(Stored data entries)
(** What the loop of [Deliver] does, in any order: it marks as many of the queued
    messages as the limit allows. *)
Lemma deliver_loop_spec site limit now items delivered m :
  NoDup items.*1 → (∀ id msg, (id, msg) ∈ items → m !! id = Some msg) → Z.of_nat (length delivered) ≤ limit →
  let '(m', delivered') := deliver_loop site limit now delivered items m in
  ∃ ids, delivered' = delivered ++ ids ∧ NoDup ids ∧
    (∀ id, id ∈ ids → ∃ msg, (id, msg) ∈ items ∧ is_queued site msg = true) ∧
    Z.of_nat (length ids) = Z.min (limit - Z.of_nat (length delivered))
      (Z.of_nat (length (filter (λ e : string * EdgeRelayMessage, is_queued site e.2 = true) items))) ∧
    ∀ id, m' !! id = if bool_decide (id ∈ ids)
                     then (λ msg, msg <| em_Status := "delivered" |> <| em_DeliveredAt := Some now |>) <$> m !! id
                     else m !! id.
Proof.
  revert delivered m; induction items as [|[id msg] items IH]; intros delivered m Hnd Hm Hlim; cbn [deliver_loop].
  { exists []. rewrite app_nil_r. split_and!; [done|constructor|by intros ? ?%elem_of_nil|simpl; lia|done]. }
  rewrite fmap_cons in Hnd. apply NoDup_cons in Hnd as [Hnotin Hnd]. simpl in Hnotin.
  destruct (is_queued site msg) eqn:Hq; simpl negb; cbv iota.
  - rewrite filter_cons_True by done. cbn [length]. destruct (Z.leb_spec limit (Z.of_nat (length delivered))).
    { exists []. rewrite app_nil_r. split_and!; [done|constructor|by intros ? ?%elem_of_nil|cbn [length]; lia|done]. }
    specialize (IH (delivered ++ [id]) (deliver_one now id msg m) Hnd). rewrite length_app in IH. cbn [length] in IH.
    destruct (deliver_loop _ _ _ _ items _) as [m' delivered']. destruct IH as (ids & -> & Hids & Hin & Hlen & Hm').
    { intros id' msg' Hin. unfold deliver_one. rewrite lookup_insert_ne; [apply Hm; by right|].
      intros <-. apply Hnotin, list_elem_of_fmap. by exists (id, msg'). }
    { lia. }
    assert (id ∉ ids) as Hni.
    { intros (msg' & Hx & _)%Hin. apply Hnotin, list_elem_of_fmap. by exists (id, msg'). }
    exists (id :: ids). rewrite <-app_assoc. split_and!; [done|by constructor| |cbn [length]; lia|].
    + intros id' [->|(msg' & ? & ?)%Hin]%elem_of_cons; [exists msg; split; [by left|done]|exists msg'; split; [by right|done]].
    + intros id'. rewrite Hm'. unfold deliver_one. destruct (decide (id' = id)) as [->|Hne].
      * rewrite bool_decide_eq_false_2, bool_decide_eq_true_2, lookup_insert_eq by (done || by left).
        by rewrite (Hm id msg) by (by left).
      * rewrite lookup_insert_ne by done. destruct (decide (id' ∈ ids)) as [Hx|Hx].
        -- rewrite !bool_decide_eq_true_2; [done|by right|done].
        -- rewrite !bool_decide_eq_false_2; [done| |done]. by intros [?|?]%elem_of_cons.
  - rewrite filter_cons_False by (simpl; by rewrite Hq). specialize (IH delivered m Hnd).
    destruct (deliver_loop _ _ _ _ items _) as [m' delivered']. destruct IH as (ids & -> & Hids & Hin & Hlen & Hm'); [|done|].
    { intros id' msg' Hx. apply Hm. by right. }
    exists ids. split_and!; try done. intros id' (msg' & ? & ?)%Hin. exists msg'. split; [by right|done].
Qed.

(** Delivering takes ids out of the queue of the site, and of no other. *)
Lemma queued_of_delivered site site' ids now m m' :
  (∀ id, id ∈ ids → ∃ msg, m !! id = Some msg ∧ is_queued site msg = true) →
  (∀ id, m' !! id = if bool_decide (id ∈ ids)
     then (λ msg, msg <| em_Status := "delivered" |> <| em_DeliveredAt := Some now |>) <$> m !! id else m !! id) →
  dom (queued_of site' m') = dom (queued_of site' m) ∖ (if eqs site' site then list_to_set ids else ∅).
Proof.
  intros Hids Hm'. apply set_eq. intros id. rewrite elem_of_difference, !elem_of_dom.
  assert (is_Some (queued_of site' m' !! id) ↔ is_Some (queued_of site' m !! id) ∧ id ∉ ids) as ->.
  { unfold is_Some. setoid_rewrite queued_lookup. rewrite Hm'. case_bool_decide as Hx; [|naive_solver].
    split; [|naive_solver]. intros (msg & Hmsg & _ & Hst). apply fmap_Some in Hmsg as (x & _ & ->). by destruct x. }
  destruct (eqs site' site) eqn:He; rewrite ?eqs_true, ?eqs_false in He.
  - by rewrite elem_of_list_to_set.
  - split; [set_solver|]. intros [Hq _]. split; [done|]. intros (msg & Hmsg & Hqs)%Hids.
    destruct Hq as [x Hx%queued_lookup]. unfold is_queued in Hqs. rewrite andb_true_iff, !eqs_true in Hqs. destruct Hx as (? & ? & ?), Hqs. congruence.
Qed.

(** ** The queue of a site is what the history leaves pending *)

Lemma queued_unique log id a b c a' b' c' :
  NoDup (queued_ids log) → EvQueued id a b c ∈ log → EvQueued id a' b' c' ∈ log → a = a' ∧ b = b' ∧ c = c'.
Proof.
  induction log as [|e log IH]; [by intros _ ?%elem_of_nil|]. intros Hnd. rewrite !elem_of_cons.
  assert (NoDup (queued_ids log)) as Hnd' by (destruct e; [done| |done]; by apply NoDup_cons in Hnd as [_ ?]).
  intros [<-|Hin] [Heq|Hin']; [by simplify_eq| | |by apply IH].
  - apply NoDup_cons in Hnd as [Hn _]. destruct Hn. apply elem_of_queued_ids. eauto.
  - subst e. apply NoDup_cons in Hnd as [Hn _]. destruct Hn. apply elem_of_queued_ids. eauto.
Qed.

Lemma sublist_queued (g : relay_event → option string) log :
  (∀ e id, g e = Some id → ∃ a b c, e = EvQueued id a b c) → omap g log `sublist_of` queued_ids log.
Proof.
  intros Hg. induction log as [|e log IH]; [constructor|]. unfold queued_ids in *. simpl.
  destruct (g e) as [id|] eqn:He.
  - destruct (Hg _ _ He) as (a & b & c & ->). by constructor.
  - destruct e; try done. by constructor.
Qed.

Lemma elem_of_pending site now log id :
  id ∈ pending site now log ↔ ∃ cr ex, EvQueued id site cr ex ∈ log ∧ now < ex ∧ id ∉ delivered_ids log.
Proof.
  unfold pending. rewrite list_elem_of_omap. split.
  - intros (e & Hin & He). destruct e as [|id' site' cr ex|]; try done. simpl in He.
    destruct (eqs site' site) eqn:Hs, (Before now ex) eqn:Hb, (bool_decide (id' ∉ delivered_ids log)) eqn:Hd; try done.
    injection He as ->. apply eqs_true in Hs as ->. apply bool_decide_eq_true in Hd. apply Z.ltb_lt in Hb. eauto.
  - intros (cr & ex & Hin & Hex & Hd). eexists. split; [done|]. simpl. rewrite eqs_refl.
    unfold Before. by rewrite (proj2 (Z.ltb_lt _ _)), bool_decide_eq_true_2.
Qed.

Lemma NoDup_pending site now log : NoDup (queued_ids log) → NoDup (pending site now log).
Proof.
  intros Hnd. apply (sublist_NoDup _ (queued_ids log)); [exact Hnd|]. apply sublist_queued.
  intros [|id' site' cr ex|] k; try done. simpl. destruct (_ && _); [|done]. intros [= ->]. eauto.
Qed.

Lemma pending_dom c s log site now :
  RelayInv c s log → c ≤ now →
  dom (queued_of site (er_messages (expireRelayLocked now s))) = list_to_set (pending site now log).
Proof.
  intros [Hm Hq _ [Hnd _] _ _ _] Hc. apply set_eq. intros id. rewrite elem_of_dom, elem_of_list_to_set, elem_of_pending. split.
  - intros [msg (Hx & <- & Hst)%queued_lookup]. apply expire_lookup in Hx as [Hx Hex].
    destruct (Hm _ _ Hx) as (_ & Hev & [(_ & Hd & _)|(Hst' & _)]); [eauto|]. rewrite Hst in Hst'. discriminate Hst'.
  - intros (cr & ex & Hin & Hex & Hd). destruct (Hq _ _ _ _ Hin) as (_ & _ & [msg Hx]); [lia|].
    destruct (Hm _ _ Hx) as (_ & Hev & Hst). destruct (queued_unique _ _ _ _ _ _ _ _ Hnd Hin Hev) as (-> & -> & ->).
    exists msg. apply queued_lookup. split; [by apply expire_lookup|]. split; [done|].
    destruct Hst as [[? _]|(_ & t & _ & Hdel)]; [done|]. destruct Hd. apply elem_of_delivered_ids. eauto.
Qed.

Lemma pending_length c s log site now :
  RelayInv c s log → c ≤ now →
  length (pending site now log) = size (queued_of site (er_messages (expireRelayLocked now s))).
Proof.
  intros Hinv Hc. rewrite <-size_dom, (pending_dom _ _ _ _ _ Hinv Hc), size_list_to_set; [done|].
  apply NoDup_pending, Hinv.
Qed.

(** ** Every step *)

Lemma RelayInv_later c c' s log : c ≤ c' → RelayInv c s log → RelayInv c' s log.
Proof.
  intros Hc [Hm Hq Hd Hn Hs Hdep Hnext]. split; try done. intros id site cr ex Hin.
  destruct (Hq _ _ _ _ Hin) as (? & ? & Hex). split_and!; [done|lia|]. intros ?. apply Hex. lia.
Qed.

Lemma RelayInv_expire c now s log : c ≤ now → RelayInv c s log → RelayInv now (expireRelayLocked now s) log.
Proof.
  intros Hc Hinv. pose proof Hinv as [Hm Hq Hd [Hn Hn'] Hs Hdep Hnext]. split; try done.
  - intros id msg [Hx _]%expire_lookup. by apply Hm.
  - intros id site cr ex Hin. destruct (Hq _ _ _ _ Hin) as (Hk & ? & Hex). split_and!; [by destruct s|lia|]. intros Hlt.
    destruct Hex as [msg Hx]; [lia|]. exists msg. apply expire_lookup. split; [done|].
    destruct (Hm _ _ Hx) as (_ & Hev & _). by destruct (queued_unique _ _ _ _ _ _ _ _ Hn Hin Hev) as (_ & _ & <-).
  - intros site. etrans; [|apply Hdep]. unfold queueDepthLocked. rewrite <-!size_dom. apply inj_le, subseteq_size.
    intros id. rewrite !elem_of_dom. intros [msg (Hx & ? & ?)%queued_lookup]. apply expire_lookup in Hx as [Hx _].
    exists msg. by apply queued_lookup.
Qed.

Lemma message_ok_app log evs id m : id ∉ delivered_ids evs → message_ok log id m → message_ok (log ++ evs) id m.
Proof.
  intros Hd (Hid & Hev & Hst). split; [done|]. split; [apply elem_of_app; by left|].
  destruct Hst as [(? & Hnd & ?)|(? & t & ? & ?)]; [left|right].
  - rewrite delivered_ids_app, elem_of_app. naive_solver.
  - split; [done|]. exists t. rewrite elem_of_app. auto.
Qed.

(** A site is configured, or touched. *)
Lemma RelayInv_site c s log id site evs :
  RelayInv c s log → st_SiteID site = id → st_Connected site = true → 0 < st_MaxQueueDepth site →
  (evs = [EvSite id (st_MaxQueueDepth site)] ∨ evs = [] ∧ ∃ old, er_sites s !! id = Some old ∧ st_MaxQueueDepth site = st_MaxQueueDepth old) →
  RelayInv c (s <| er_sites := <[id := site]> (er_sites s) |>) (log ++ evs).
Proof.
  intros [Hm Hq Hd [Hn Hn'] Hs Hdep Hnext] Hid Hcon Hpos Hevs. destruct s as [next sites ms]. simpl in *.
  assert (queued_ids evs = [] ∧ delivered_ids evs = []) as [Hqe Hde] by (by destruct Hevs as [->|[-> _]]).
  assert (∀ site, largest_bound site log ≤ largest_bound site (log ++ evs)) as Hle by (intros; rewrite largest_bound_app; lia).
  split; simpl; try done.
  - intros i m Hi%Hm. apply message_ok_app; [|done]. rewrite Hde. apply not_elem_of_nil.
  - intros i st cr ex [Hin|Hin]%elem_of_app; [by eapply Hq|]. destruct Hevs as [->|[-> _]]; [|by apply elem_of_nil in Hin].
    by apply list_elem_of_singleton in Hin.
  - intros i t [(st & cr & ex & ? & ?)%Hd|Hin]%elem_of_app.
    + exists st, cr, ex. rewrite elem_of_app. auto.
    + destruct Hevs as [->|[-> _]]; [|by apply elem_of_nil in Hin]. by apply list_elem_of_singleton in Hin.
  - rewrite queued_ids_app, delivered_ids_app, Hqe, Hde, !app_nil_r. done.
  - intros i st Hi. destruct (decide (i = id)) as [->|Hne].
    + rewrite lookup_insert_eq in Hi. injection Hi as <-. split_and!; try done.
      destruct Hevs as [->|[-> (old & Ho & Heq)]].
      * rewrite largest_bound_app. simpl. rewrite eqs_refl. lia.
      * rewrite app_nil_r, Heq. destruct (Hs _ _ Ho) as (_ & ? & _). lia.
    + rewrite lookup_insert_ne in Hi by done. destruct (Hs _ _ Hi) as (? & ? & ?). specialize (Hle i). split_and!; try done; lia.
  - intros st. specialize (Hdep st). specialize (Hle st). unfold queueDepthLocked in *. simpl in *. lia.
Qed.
--
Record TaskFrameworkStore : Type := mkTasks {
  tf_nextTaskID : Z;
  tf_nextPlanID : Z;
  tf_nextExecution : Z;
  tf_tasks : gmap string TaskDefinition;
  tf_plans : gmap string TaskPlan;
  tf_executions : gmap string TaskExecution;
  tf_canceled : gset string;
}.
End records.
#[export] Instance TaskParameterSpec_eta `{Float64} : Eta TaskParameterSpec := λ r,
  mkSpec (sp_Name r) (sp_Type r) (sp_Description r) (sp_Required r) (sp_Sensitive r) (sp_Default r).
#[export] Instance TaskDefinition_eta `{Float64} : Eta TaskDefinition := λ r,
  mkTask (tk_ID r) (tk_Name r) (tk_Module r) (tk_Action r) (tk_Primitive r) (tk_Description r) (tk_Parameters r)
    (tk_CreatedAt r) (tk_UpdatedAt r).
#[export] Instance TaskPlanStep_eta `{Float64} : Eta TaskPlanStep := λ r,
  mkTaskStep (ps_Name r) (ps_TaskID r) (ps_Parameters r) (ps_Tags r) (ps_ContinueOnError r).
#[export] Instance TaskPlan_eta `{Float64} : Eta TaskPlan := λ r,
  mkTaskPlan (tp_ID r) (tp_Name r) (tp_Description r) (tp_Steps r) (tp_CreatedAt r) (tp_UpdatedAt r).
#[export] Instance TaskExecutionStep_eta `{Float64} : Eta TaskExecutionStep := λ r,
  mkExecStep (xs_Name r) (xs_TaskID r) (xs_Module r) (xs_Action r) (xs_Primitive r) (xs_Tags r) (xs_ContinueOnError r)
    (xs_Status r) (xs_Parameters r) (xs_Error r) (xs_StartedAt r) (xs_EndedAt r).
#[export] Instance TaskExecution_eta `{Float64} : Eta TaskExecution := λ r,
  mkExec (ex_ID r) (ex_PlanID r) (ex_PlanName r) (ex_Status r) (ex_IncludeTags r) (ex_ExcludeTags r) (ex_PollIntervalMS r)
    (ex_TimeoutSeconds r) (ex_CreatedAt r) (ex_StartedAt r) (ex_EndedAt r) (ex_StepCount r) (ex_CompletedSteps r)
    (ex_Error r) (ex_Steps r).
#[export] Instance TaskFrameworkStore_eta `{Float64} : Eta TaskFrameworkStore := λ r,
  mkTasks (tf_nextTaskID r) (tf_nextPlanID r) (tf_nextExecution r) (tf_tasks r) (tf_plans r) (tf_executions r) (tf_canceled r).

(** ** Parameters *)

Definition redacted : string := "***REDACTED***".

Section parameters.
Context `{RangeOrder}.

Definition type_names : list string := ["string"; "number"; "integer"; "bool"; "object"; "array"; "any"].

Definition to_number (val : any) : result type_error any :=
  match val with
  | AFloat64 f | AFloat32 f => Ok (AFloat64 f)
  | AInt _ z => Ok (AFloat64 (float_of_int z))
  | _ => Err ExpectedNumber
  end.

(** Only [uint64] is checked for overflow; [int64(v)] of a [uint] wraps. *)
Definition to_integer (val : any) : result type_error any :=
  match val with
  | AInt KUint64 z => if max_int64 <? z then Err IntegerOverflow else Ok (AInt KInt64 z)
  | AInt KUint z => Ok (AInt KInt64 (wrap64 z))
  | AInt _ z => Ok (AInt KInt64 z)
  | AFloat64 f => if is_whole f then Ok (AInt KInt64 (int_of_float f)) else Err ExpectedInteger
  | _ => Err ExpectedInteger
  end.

- **What to work on**
Look above for the line containing "revert delivered m;" and the line containing "intros ? ?%elem_of_nil|cbn". Transcribe both, with the lines between them, exactly.

- **Solution to the exercise**
  revert delivered m; induction items as [|[id msg] items IH]; intros delivered m Hnd Hm Hlim; cbn [deliver_loop].
  { exists []. rewrite app_nil_r. split_and!; [done|constructor|by intros ? ?%elem_of_nil|simpl; lia|done]. }
  rewrite fmap_cons in Hnd. apply NoDup_cons in Hnd as [Hnotin Hnd]. simpl in Hnotin.
  destruct (is_queued site msg) eqn:Hq; simpl negb; cbv iota.
  - rewrite filter_cons_True by done. cbn [length]. destruct (Z.leb_spec limit (Z.of_nat (length delivered))).
    { exists []. rewrite app_nil_r. split_and!; [done|constructor|by intros ? ?%elem_of_nil|cbn [length]; lia|done]. }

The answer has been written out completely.